With service accounts, changing passwords can be pretty tricky because you have 
to give the new password so many places.  As a result, the usual fallback is to 
revert to the old password.  You can still do that here, you just have to go 
A->B->C->A instead of A->B->A.

2) If we ever bring another service online and start doing password syncing 
again (like we did when we had ADS/Kerberos) then failed syncs get a little 
trickier.

I've told the head of support she owes me $10,000 but I have yet to see a check.

Tom Zeller
Indiana University
[email protected]


From: "Hurt,Trenton William" 
<[email protected]<mailto:[email protected]>>
Reply-To: The EDUCAUSE Wireless Issues Constituent Group Listserv 
<[email protected]<mailto:[email protected]>>
Date: Fri, 9 Dec 2011 15:21:05 +0000
To: 
<[email protected]<mailto:[email protected]>>
Subject: Re: [WIRELESS-LAN] WPA2-Enterprise - account lockouts and password 
changes

I know this is a month old, but I have a question regarding the password 
history check setting.  I have suggested this to my AD team but they aren’t 
familiar with the setting and want to test for months, etc.  I really am 
pushing for them to make the change so that users will get relief from the 
locking accounts.  Are there any adverse effects that anyone knows of once this 
setting is turned on?  Thanks for any feedback and big thanks to Jeff for this 
suggestion.


Thanks
Trent


Trenton Hurt, CWNA, CCNP(W), CCNA(W), CCNA(V), CCNA(R/S)
Wireless Network Administrator
University of Louisville
Phone (502) 852-1513
FAX (502) 852-1424
[Description: Description: 
C:\Users\twhurt01\AppData\Local\Temp\XPgrpwise\IMAGE_19.BMP]


From: The EDUCAUSE Wireless Issues Constituent Group Listserv 
[mailto:[email protected]] On Behalf Of Jeffrey Sessler
Sent: Tuesday, November 08, 2011 6:45 PM
To: 
[email protected]<mailto:[email protected]>
Subject: Re: [WIRELESS-LAN] WPA2-Enterprise - account lockouts and password 
changes

I should have added:

Assuming that you have an account lockout policy defined, all you should need 
to do is to get this working is to enable/define a password history policy. 
Once defined, the password history check (n-2) should then work.

Jeff


>>> On Tuesday, November 08, 2011 at 11:29 AM, in message 
>>> <[email protected]<mailto:[email protected]>>,
>>>  Jeffrey Sessler <[email protected]<mailto:[email protected]>> 
>>> wrote:
I wanted to add that if you're using AD as your authentication source, look at 
implementing "Password history check (N-2)"
With Password history check (N-2), as long as the password being used is one of 
the last two in the history file, the bad password count is not incremented... 
thus, no account lockout when using an old, but valid password. That is, while 
the user can't authenticate using the old password (it still fails as an 
incorrect password), account lookout doesn't occur. It works around the problem 
where a user changes their password on say their desktop, and then their mobile 
device instantly locks their account as it attempts to auth on WPA.

Jeff

>>> On Tuesday, November 08, 2011 at 6:55 AM, in message 
>>> <[email protected]<mailto:[email protected]>>,
>>>  "Fleming, Tony" <[email protected]<mailto:[email protected]>> wrote:
Thank you for all of the responses.
It appears several of you are not allowing the accounts to be locked-out and 
that would help our situation too.
We also use radius which proxies AD for authentication. For those of you that 
are not allowing account lockout – is that done on a global level in your AD, 
or are you able to selectively prevent some authentication sources from 
locking-out the account (i.e. – don’t allow radius requests to lock out the 
account, however, allow workstation failures to lock out the account)?
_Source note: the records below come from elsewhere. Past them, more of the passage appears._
(** C10: the optimistic phases of the two revisions leave the same query
    under the wish key, whatever the cache held: the same data, written by
    the same updater, with the same flags. *)
Theorem toggle_revisions_agree (c : QueryCache)
    (variables : ToggleWish.Variables) :
  let key := wishKeyOf (ToggleWish.productId variables) in
  Mutation.beforeSettle Prior.useToggleWishMutation variables c !! key
  = Mutation.beforeSettle Later.useToggleWishMutation variables c !! key
  /\ getQueryData key
       (Mutation.beforeSettle Prior.useToggleWishMutation variables c)
     = Later.wishUpdater (ToggleWish.isWished variables) (getQueryData key c)
  /\ getQueryData key
       (Mutation.beforeSettle Later.useToggleWishMutation variables c)
     = Later.wishUpdater (ToggleWish.isWished variables) (getQueryData key c).
Proof.
  intros key. split; [|split].
  - unfold Mutation.beforeSettle, key, wishKeyOf; simpl.
    rewrite lookup_setQueryData_ne by discriminate.
    rewrite !lookup_setQueryData, !getQueryData_cancelQueries.
    rewrite wishUpdater_same.
    destruct (wishUpdater_is_Some (ToggleWish.isWished variables)
                (getQueryData (queries.productWish.key
                   (SegNum (ToggleWish.productId variables))) c))
      as [d ->].
    f_equal. f_equal.
    rewrite cancelQueries_fetching_mono.
    + symmetry. do 3 apply cancelQueries_fetching_mono.
      apply lookup_cancelQueries_fetching, partialMatchKey_refl.
    + apply lookup_cancelQueries_fetching, partialMatchKey_refl.
  - rewrite <- wishUpdater_same. apply Prior_beforeSettle_wish.
  - apply Later_beforeSettle_wish.
Qed.

(** C2, as stated, fails: with nothing cached for the product, a failed
    toggle leaves the entry the optimistic phase seeded, not the absent
    pre-toggle state. *)
Lemma rollback_of_absent_entry_counterexample :
  let variables :=
    {| ToggleWish.productId := 42; ToggleWish.isWished := false |} in
  getQueryData (wishKeyOf 42) ∅ = None
  /\ getQueryData (wishKeyOf 42)
       (Mutation.mutate
          (Mutation.withMutationFn Later.useToggleWishMutation rejecting)
          variables ∅)
     = Some (DWish {| wishCount := 0; isWished := false |})
  /\ getQueryData (wishKeyOf 42)
       (Mutation.mutate
          (Mutation.withMutationFn Prior.useToggleWishMutation rejecting)
          variables ∅)
     = Some (DWish {| wishCount := 0; isWished := false |}).
Proof. vm_compute. repeat split; reflexivity. Qed.

(** C2, amended: after a failed call the wish entry equals its pre-toggle
    value whenever an entry was cached, in both revisions; when none was
    cached the snapshot is empty, nothing is restored, and the seeded
    [{wishCount: 0, isWished: false}] stays.  The aggregate entry of the
    prior revision equals its pre-toggle value in every case, absent
    included. *)
Theorem toggle_rollback (c : QueryCache) (variables : ToggleWish.Variables)
    (call : ToggleWish.Variables ->
            Remote ToggleWish.Result (option ApiError.t))
    (e : option ApiError.t) (prior : option ProductWish)
    (Hcall : call variables = Rejected e)
    (Hprior : getQueryData (wishKeyOf (ToggleWish.productId variables)) c
              = DWish <$> prior) :
  let productId := ToggleWish.productId variables in
  let after :=
    Some (DWish (default {| wishCount := 0; isWished := false |} prior)) in
  getQueryData (wishKeyOf productId)
    (Mutation.mutate
       (Mutation.withMutationFn Later.useToggleWishMutation call) variables c)
  = after
  /\ getQueryData (wishKeyOf productId)
       (Mutation.mutate
          (Mutation.withMutationFn Prior.useToggleWishMutation call)
          variables c)
     = after
  /\ getQueryData (pageKeyOf productId)
       (Mutation.mutate
          (Mutation.withMutationFn Prior.useToggleWishMutation call)
          variables c)
     = getQueryData (pageKeyOf productId) c.
Proof.
  intros productId after. subst productId after.
  rewrite (Later_failed_wish call variables e Hcall).
  rewrite (Prior_failed_wish call variables e Hcall).
  rewrite (Prior_failed_page call variables e Hcall).
  rewrite Hprior. destruct prior as [w|]; simpl; auto.
Qed.

Lemma toggle_rollback_witness :
  getQueryData (wishKeyOf 42)
    (Mutation.mutate
       (Mutation.withMutationFn Later.useToggleWishMutation rejecting)
       {| ToggleWish.productId := 42; ToggleWish.isWished := true |} cache54)
  = Some (DWish {| wishCount := 5; isWished := true |}).
Proof.
  apply (toggle_rollback cache54
           {| ToggleWish.productId := 42; ToggleWish.isWished := true |}
           rejecting
           (Some {| ApiError.status := Some 500; ApiError.message := None |})
           (Some {| wishCount := 5; isWished := true |})).
  - reflexivity.
  - vm_compute. reflexivity.
Defined.

(** C3, as stated, fails: toggling [{isWished: false}] with nothing cached
    leaves [{wishCount: 0, isWished: false}], not
    [{wishCount: 1, isWished: true}]. *)
Lemma toggle_without_entry_counterexample :
  getQueryData (wishKeyOf 42)
    (Mutation.beforeSettle Later.useToggleWishMutation
       {| ToggleWish.productId := 42; ToggleWish.isWished := false |} ∅)
  <> Some (DWish {| wishCount := 1; isWished := true |}).
Proof. vm_compute. discriminate. Qed.

(** C3, amended: a toggle issued when no wish entry is cached leaves the
    entry [{wishCount: 0, isWished: false}] right after the optimistic
    phase, whatever the input [isWished] is: the entry is seeded and the
    flip and count rule is not applied to the seed.  Both revisions. *)
Theorem toggle_without_entry (c : QueryCache)
    (variables : ToggleWish.Variables)
    (Habsent : getQueryData (wishKeyOf (ToggleWish.productId variables)) c
               = None) :
  getQueryData (wishKeyOf (ToggleWish.productId variables))
    (Mutation.beforeSettle Later.useToggleWishMutation variables c)
  = Some (DWish {| wishCount := 0; isWished := false |})
  /\ getQueryData (wishKeyOf (ToggleWish.productId variables))
       (Mutation.beforeSettle Prior.useToggleWishMutation variables c)
     = Some (DWish {| wishCount := 0; isWished := false |}).
Proof.
  rewrite Later_beforeSettle_wish, Prior_beforeSettle_wish, Habsent.
  split; reflexivity.
Qed.

Lemma toggle_without_entry_witness :
  getQueryData (wishKeyOf 42)
    (Mutation.beforeSettle Later.useToggleWishMutation
       {| ToggleWish.productId := 42; ToggleWish.isWished := false |} ∅)
  = Some (DWish {| wishCount := 0; isWished := false |}).
Proof.
  apply (toggle_without_entry ∅
           {| ToggleWish.productId := 42; ToggleWish.isWished := false |}).
  reflexivity.
Defined.

Lemma orZero_Some n : orZero (Some n) = n.
Proof. unfold orZero. by destruct (decide (n = 0)) as [->|]. Qed.

(** C4, as stated, fails: with [{wishCount: 0, isWished: false}] cached, a
    toggle invoked with [isWished = true] decrements the count to -1. *)
Lemma toggle_negative_count_counterexample :
  cachedWishCount 42 cache00 = Some 0
  /\ cachedWishCount 42
       (Mutation.beforeSettle Later.useToggleWishMutation
          {| ToggleWish.productId := 42; ToggleWish.isWished := true |}
          cache00)
     = Some (-1).
Proof. vm_compute. split; reflexivity. Qed.

(** C4, amended: the optimistic rewrite decrements the count exactly when
    the input [isWished] is true and increments it otherwise; the cached
    [isWished] is not consulted.  So the new count is non-negative whenever
    the cached count is at least 1, or is at least 0 and the input
    [isWished] is false; with no entry cached the count is the seeded 0.
    The count embedded in the aggregate page of the prior revision follows
    the same rule, a missing one being read as 0. *)
Theorem toggle_count_rule (c : QueryCache) (variables : ToggleWish.Variables)
    (n : Z) :
  let productId := ToggleWish.productId variables in
  let step (n : Z) := if ToggleWish.isWished variables then n - 1 else n + 1 in
  (cachedWishCount productId c = Some n ->
     cachedWishCount productId
       (Mutation.beforeSettle Later.useToggleWishMutation variables c)
     = Some (step n)
     /\ cachedWishCount productId
          (Mutation.beforeSettle Prior.useToggleWishMutation variables c)
        = Some (step n))
  /\ (embeddedWishCount productId c = Some n ->
        embeddedWishCount productId
          (Mutation.beforeSettle Prior.useToggleWishMutation variables c)
        = Some (step n))
  /\ (getQueryData (wishKeyOf productId) c = None ->
        cachedWishCount productId
          (Mutation.beforeSettle Later.useToggleWishMutation variables c)
        = Some 0
        /\ cachedWishCount productId
             (Mutation.beforeSettle Prior.useToggleWishMutation variables c)
           = Some 0)
  /\ (0 <= n -> (ToggleWish.isWished variables = true -> 1 <= n) ->
      0 <= step n).
Proof.
  intros productId step. subst productId step.
  unfold cachedWishCount, embeddedWishCount.
  rewrite Later_beforeSettle_wish, Prior_beforeSettle_wish,
    Prior_beforeSettle_page.
  split; [|split; [|split]].
  - destruct (getQueryData (wishKeyOf _) c) as [[w| |]|]; try discriminate.
    intros [= <-]. simpl. by destruct (ToggleWish.isWished variables).
  - destruct (getQueryData (pageKeyOf _) c) as [[|p|]|]; try discriminate.
    intros [= <-]. simpl. rewrite orZero_Some.
    by destruct (ToggleWish.isWished variables).
  - by intros ->.
  - intros Hn Hw. destruct (ToggleWish.isWished variables); [|lia].
    specialize (Hw eq_refl). lia.
Qed.

Lemma toggle_count_rule_witness :
  cachedWishCount 42
    (Mutation.beforeSettle Later.useToggleWishMutation
       {| ToggleWish.productId := 42; ToggleWish.isWished := true |} cache54)
  = Some 4.
Proof.
  apply (toggle_count_rule cache54
           {| ToggleWish.productId := 42; ToggleWish.isWished := true |} 5).
  vm_compute. reflexivity.
Defined.

(** ** The paginated theme read *)

Section Pagination.
Context (api : Api) (themeId : Segment) (limit : Z).

Let o := useThemeProductsInfiniteQuery api themeId (Some limit).

(** The page parameters recorded so far are the offsets of the pages. *)
Lemma fetchNextPage_offsets d :
  pageParams d = offsets limit (length (pages d)) ->
  pageParams (fetchNextPage o d)
  = offsets limit (length (pages (fetchNextPage o d))).
Proof.
  intros Hinv. unfold fetchNextPage.
  destruct (last (pages d)) as [lastPage|] eqn:Hlast.
  - cbn [o useThemeProductsInfiniteQuery getNextPageParam default].
    destruct (hasMoreList lastPage); [|exact Hinv].
    unfold fetchPage. destruct (queryFn o _); simpl; [|exact Hinv].
    rewrite Hinv, length_app. simpl. unfold offsets.
    rewrite Nat.add_1_r, seq_S, fmap_app. reflexivity.
  - apply last_None in Hlast.
    unfold fetchPage. destruct (queryFn o _); simpl; [|exact Hinv].
    rewrite Hinv, Hlast. reflexivity.
Qed.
From: The EDUCAUSE Wireless Issues Constituent Group Listserv 
[mailto:[email protected]]<mailto:[mailto:[email protected]]>On
 Behalf Of Jack Vizelter
Sent: Tuesday, November 08, 2011 7:15 AM
To: 
[email protected]<mailto:[email protected]>
Subject: Re: [WIRELESS-LAN] WPA2-Enterprise - account lockouts and password 
changes

As per our networking group, we’re using a windows radius server which is our 
proxy for AD authentication to our secure wireless network.

-jack

From: The EDUCAUSE Wireless Issues Constituent Group Listserv 
[mailto:[email protected]]<mailto:[mailto:[email protected]]>On
 Behalf Of John Hayward
Sent: Monday, November 07, 2011 9:05 PM
To: 
[email protected]<mailto:[email protected]>
Subject: **PHISHING?** Re: WPA2-Enterprise - account lockouts and password 
changes

what radius server do you use?
We had a similar issue with freeradius serever using Novell NDSldap 
authetication.
The current freeradius server has this issue fixed.
johnh...
________________________________
From: The EDUCAUSE Wireless Issues Constituent Group Listserv 
[[email protected]<mailto:[email protected]>] 
on behalf of Jack Vizelter 
[[email protected]<mailto:[email protected]>]
Sent: Monday, November 07, 2011 5:42 PM
To: 
[email protected]<mailto:[email protected]>
Subject: Re: [WIRELESS-LAN] WPA2-Enterprise - account lockouts and password 
changes
We use WPA2 Enterprise on our wireless network and we've seen OSX connectivity 
issues to our wireless network that authenticates against our LDAP/AD when 
using WPA2 Ent.

When a user authenticates the first time and saves the password in the wifi 
profile and keychain and then changes their LDAP/AD password, the wireless 
profile does not always prompt to enter a new password.  This causes the 
wireless not to connect.  And when it does, the airport has multiple wifi 
profiles for the same SSID causing issues.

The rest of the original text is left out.